Il y a quelques jours, à l’occasion du « Kapana fest » à Plovdiv, elle a reçu de nombreux visiteurs dans son atelier de confection de tapis. Un évènement organisé par la Fondation « Ensemble pour Plovdiv » qui est chargée des préparatifs de l’organisation des manifestations prévues à Plovdiv, élue Capitale européenne de la Culture en 2019. Confectionner un tapis commence par de longs moments de réflexion et de choix des couleurs et des motifs. Un vrai travail d’architecte et de peintre…J’ai été très agréablement surprise du vif intérêt qu’ont suscité mes tapis de Tchiprovtsi à Plovdiv…
C’est une question d’amour des traditions et de ce qu’elles véhiculent. Les jeunes d’aujourd’hui ne se rendent pas toujours compte de la valeur du patrimoine, alors que nous, nous nous considérons comme des passeurs de mémoire et d’histoire… Pendant le festival, j’ai échangé avec beaucoup de jeunes, des enfants même qui sont restés 5-6 heures avec moi, devant mon métier à tisser, ce qui m’a beaucoup émue. J’ai l’habitude de tels forums et à chaque fois, mon stand est très sollicité. Les gens viennent pour acheter, mais aussi pour parler des motifs, des coloris, des décorations que le mariage des fils fait apparaître. Car la confection des tapis n’est pas un art figé, il est en constante évolution.

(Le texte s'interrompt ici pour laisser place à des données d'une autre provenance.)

(** C6 (as amended).  For a reversible migration, [AddMigration] succeeds
    and stores at the key of (to, from) the synthesised reverse entry: its
    field mappings are those of the migration, position by position, with
    source and destination exchanged and no default value, and it is not
    reversible; so [CanMigrate to from] holds afterwards.  The migration
    itself is found at the key of (from, to) provided the two keys
    differ. *)
Theorem AddMigration_reversible (m : Migrator) (migration : VersionMigration) :
  Reversible migration = true →
  let key := migrationKey (FromVersion migration) (ToVersion migration) in
  let reverseKey := migrationKey (ToVersion migration) (FromVersion migration) in
  let m' := fst (AddMigration m (Some migration)) in
  snd (AddMigration m (Some migration)) = None ∧
  migrations m' !! reverseKey = Some (reverseMigration migration) ∧
  (key ≠ reverseKey → migrations m' !! key = Some migration) ∧
  length (FieldMappings (reverseMigration migration)) = length (FieldMappings migration) ∧
  (∀ i mapping, FieldMappings migration !! i = Some mapping →
      ∃ reversed, FieldMappings (reverseMigration migration) !! i = Some reversed ∧
                  FromField reversed = ToField mapping ∧
                  ToField reversed = FromField mapping ∧
                  DefaultValue reversed = VNil) ∧
  Reversible (reverseMigration migration) = false ∧
  CanMigrate m' (ToVersion migration) (FromVersion migration) = true.
Proof.
  intros Hrev key reverseKey m'. subst m'. unfold AddMigration. rewrite Hrev.
  cbn [fst snd migrations]. fold key reverseKey.
  split; [reflexivity|]. split; [apply lookup_insert_eq|].
  split; [intros Hne; rewrite lookup_insert_ne by congruence; apply lookup_insert_eq|].
  split; [apply reverseFieldMappings_length|].
  split.
  { intros i mapping Hi. eexists. split;
      [exact (reverseFieldMappings_lookup _ _ _ Hi) | repeat split]. }
  split; [reflexivity|].
  unfold CanMigrate. destruct (Compare _ _ =? 0); [reflexivity|].
  cbn [migrations]. fold reverseKey. rewrite lookup_insert_eq.
  apply bool_decide_eq_true_2. eauto.
Qed.

(** The migration v1.0.0 -> v2.0.0 of the field-mapping example, made
    reversible. *)
Lemma AddMigration_reversible_witness :
  let migration :=
    mkVersionMigration (NewVersion 1 0 0) (NewVersion 2 0 0) MigrationStrategyAutomatic
      exampleMappings None true "users v1 to v2" ∅ in
  let m' := fst (AddMigration (NewMigrator "users") (Some migration)) in
  migrations m' !! "v1.0.0-v2.0.0" = Some migration ∧
  CanMigrate m' (NewVersion 2 0 0) (NewVersion 1 0 0) = true.
Proof.
  intros migration m'.
  pose proof (AddMigration_reversible (NewMigrator "users") migration eq_refl)
    as (_ & _ & Hkey & _ & _ & _ & Hcan).
  split; [apply Hkey; discriminate | exact Hcan].
Defined.

(** C6 (as stated) fails for a reversible migration from v1.0.0 to v1.0.0:
    both keys are "v1.0.0-v1.0.0", and the entry found there afterwards is
    the synthesised reverse one, not the migration that was added. *)
Lemma AddMigration_same_key_counterexample : ¬ stores_both_entries.
Proof.
  intros H.
  destruct (H (NewMigrator "users")
              (mkVersionMigration (NewVersion 1 0 0) (NewVersion 1 0 0)
                 MigrationStrategyAutomatic exampleMappings None true "" ∅) eq_refl)
    as [Hkey _].
  unfold AddMigration in Hkey. cbn [Reversible fst migrations FromVersion ToVersion] in Hkey.
  rewrite lookup_insert_eq in Hkey.
  apply (f_equal (fmap Reversible)) in Hkey. discriminate Hkey.
Qed.

(* ===================================================================== *)
(** ** Properties of the manager                                          *)
(* ===================================================================== *)

(** The three outcomes of [Get]. *)
Lemma Get_outcomes (m : Manager) (name : string) (version : Version) (now : string) :
  (components m !! name = None →
   Get m name version now
   = (Err (ErrorString ("component '" +:+ name +:+ "' not found")), m)) ∧
  (∀ c, components m !! name = Some c → IsVersionSupported c version = false →
        ∃ message,
          Get m name version now
          = (Err (EVersionError (mkVersionError name version (SupportedVersions c)
                                   message "VERSION_NOT_SUPPORTED")), m)) ∧
  (∀ c, components m !! name = Some c → IsVersionSupported c version = true →
        fst (Get m name version now) = Ok c ∧
        components (snd (Get m name version now)) = components m ∧
        metricsCollector (snd (Get m name version now))
        = (fun collector => RecordRequest collector name version now)
            <$> metricsCollector m).
Proof.
  unfold Get. split; [|split].
  - now intros ->.
  - intros c -> ->. cbn [negb]. eexists. reflexivity.
  - intros c -> ->. cbn [negb].
    destruct (metricsCollector m) eqn:E; repeat split; try reflexivity.
    cbn [snd]. now rewrite E.
Qed.
(* ================================================================== *)
(** ** [terminateAll], step by step *)

Ltac norm_state :=
  unfold record, raise, ret;
  repeat (progress (cbn [set_trace set_proc set_heap set_results set_timer_armed
                    set_pending set_next_pid set_next_fd set_outputFiles
                    set_outputPaths heap proc outputFiles outputPaths results
                    timer_armed next_pid next_fd pending trace fst snd app]);
          rewrite <- ?app_assoc).

Section TerminateAll.
Variable w : World.
Variable cp : M unit.

Lemma term_loop items s :
  silent cp s ->
  for_each items (fun '(name, process) =>
    Flow.logger_debug cp ("Terminating process '" ++ name ++ "'") ;;
    Flow.process_terminate w cp process) s
  = (if terms_accepted w items then Ret tt else Raise (OSError "terminate"),
     set_trace (trace s ++ term_events w items) s).
Proof.
  revert s. induction items as [|[name p] items IH]; intros s Hs.
  - cbn [for_each term_events kill_events terms_accepted kills_accepted forallb].
    rewrite app_nil_r. destruct s; reflexivity.
  - cbn [for_each term_events terms_accepted forallb snd].
    unfold Flow.logger_debug, Flow.process_terminate.
    unfold bind at 1. unfold bind at 1.
    rewrite (act_silent _ Hs).
    unfold bind at 1.
    rewrite act_silent by (eapply silent_same; [exact Hs|reflexivity]).
    destruct (term_refused w p); cbn [negb andb].
    + norm_state. reflexivity.
    + unfold ret. rewrite IH by (eapply silent_same; [exact Hs|reflexivity]).
      norm_state. reflexivity.
Qed.
(** The loop of [gaussian]: redraw [x = np.random.normal(scale=ratio,
    loc=center)] until [x > min and x < max]. *)
Fixpoint gaussian_loop (center ratio min max : R) (zs : list R) : option (R * list R) :=
  match zs with
  | [] => None
  | z :: zs' =>
      let x := center + ratio * z in
      if Rltb min x && Rltb x max then Some (x, zs')
      else gaussian_loop center ratio min max zs'
  end.

(** [gaussian(min, max)] with its default [sigma=3.0]. *)
Definition gaussian (min max : R) : M R :=
  let center := (max + min) * (1 / 2) in
  let delta := Rabs (max - min) * (1 / 2) in
  let ratio := delta / 3 in
  fun w =>
    match gaussian_loop center ratio min max (normals w) with
    | Some (x, zs) => Ok x (set_normals w zs)
    | None => Starved
    end.

(** The loop of [operations.random_shear_matrix]: three normal draws per
    round, until the determinant is not 0. *)
Fixpoint shear_loop (width : R) (zs : list R) : option (mat3 * list R) :=
  match zs with
  | z1 :: z2 :: z3 :: zs' =>
      let a := 0 + width * z1 in
      let b := 0 + width * z2 in
      let c := 0 + width * z3 in
      let mat := ((1, a, b), (a, 1, c), (b, c, 1)) in
      if Reqb (det3 mat) 0 then shear_loop width zs' else Some (mat, zs')
  | _ => None
  end.

(** [operations.random_shear_matrix(width)] with [unitary=False]. *)
Definition random_shear_matrix (width : R) : M mat3 :=
  fun w =>
    if Rltb width 0 then Raised ValueError
    else match shear_loop width (normals w) with
         | Some (mat, zs) => Ok mat (set_normals w zs)
         | None => Starved
         end.

(** [operations.random_vector()] with its defaults [width=0.35],
    [unit=False]. *)
Definition random_vector : M vec3 :=
  run n0 <- np_random_normal 0 (35 / 100);
  run n1 <- np_random_normal 0 (35 / 100);
  run n2 <- np_random_normal 0 (35 / 100);
  ret (exp n0, exp n1, exp n2).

Il y a certes les tapis de Tchiprovtsi, mais aussi les panneaux sur les murs, les coussins, les chaises, les sacs, où leurs motifs refleurissent…
Hélas, Tchiprovtsi compte aujourd’hui très peu de maîtres du tapis. Vélika Stoéva est fière de ses disciples qui font perpétuer l’art de la tapisserie. Fière aussi de son Ecole du tapis de Tchiptrovtsi qui est unique au monde…
Il existe de nombreuses théories sur les origines du tapis et les premiers pas de ce métier d’art à Tchiprovtsi. Leur particularité est qu’ils sont tissés à la main par les femmes de Tchiprovtsi, dans le nord-est de la Bulgarie. La plupart des maisons de la ville disposent d’un métier à tisser manuel vertical, que les femmes utilisent pour fabriquer des tapisseries traditionnellement utilisées comme revêtement de sol. La tisseuse prend plusieurs fils de chaîne de la main gauche, croise le fil de trame dans la chaîne et utilise un petit batteur pour bien serrer le tissage. Les hommes de la ville s’occupent généralement de la production, du traitement et de la teinture de la laine. Les fils teints avec des pigments naturels donnent aux tapis des tons pastel doux, tandis que les colorants chimiques donnent des teintes plus brillantes. Les tapis sont renommés pour leur composition, leurs motifs ornementaux et leurs couleurs. La confection des tapis va de pair avec les croyances, les formules verbales et les pratiques rituelles. Les tisseuses font des prières et des vœux de réussite avant de commencer un nouveau tapis ; elles chantent et racontent des histoires pendant qu’elles travaillent au métier à tisser. Le processus de transmission se fait de mère et grand-mère en fille et petite-fille, souvent lors du travail collectif sur de grands tapis. Le tissage des tapis est profondément ancré dans la vie sociale et culturelle de la population. Les formes d’ornements les plus connues sont reproduites dans toute la communauté et représentent même les armoiries de la ville.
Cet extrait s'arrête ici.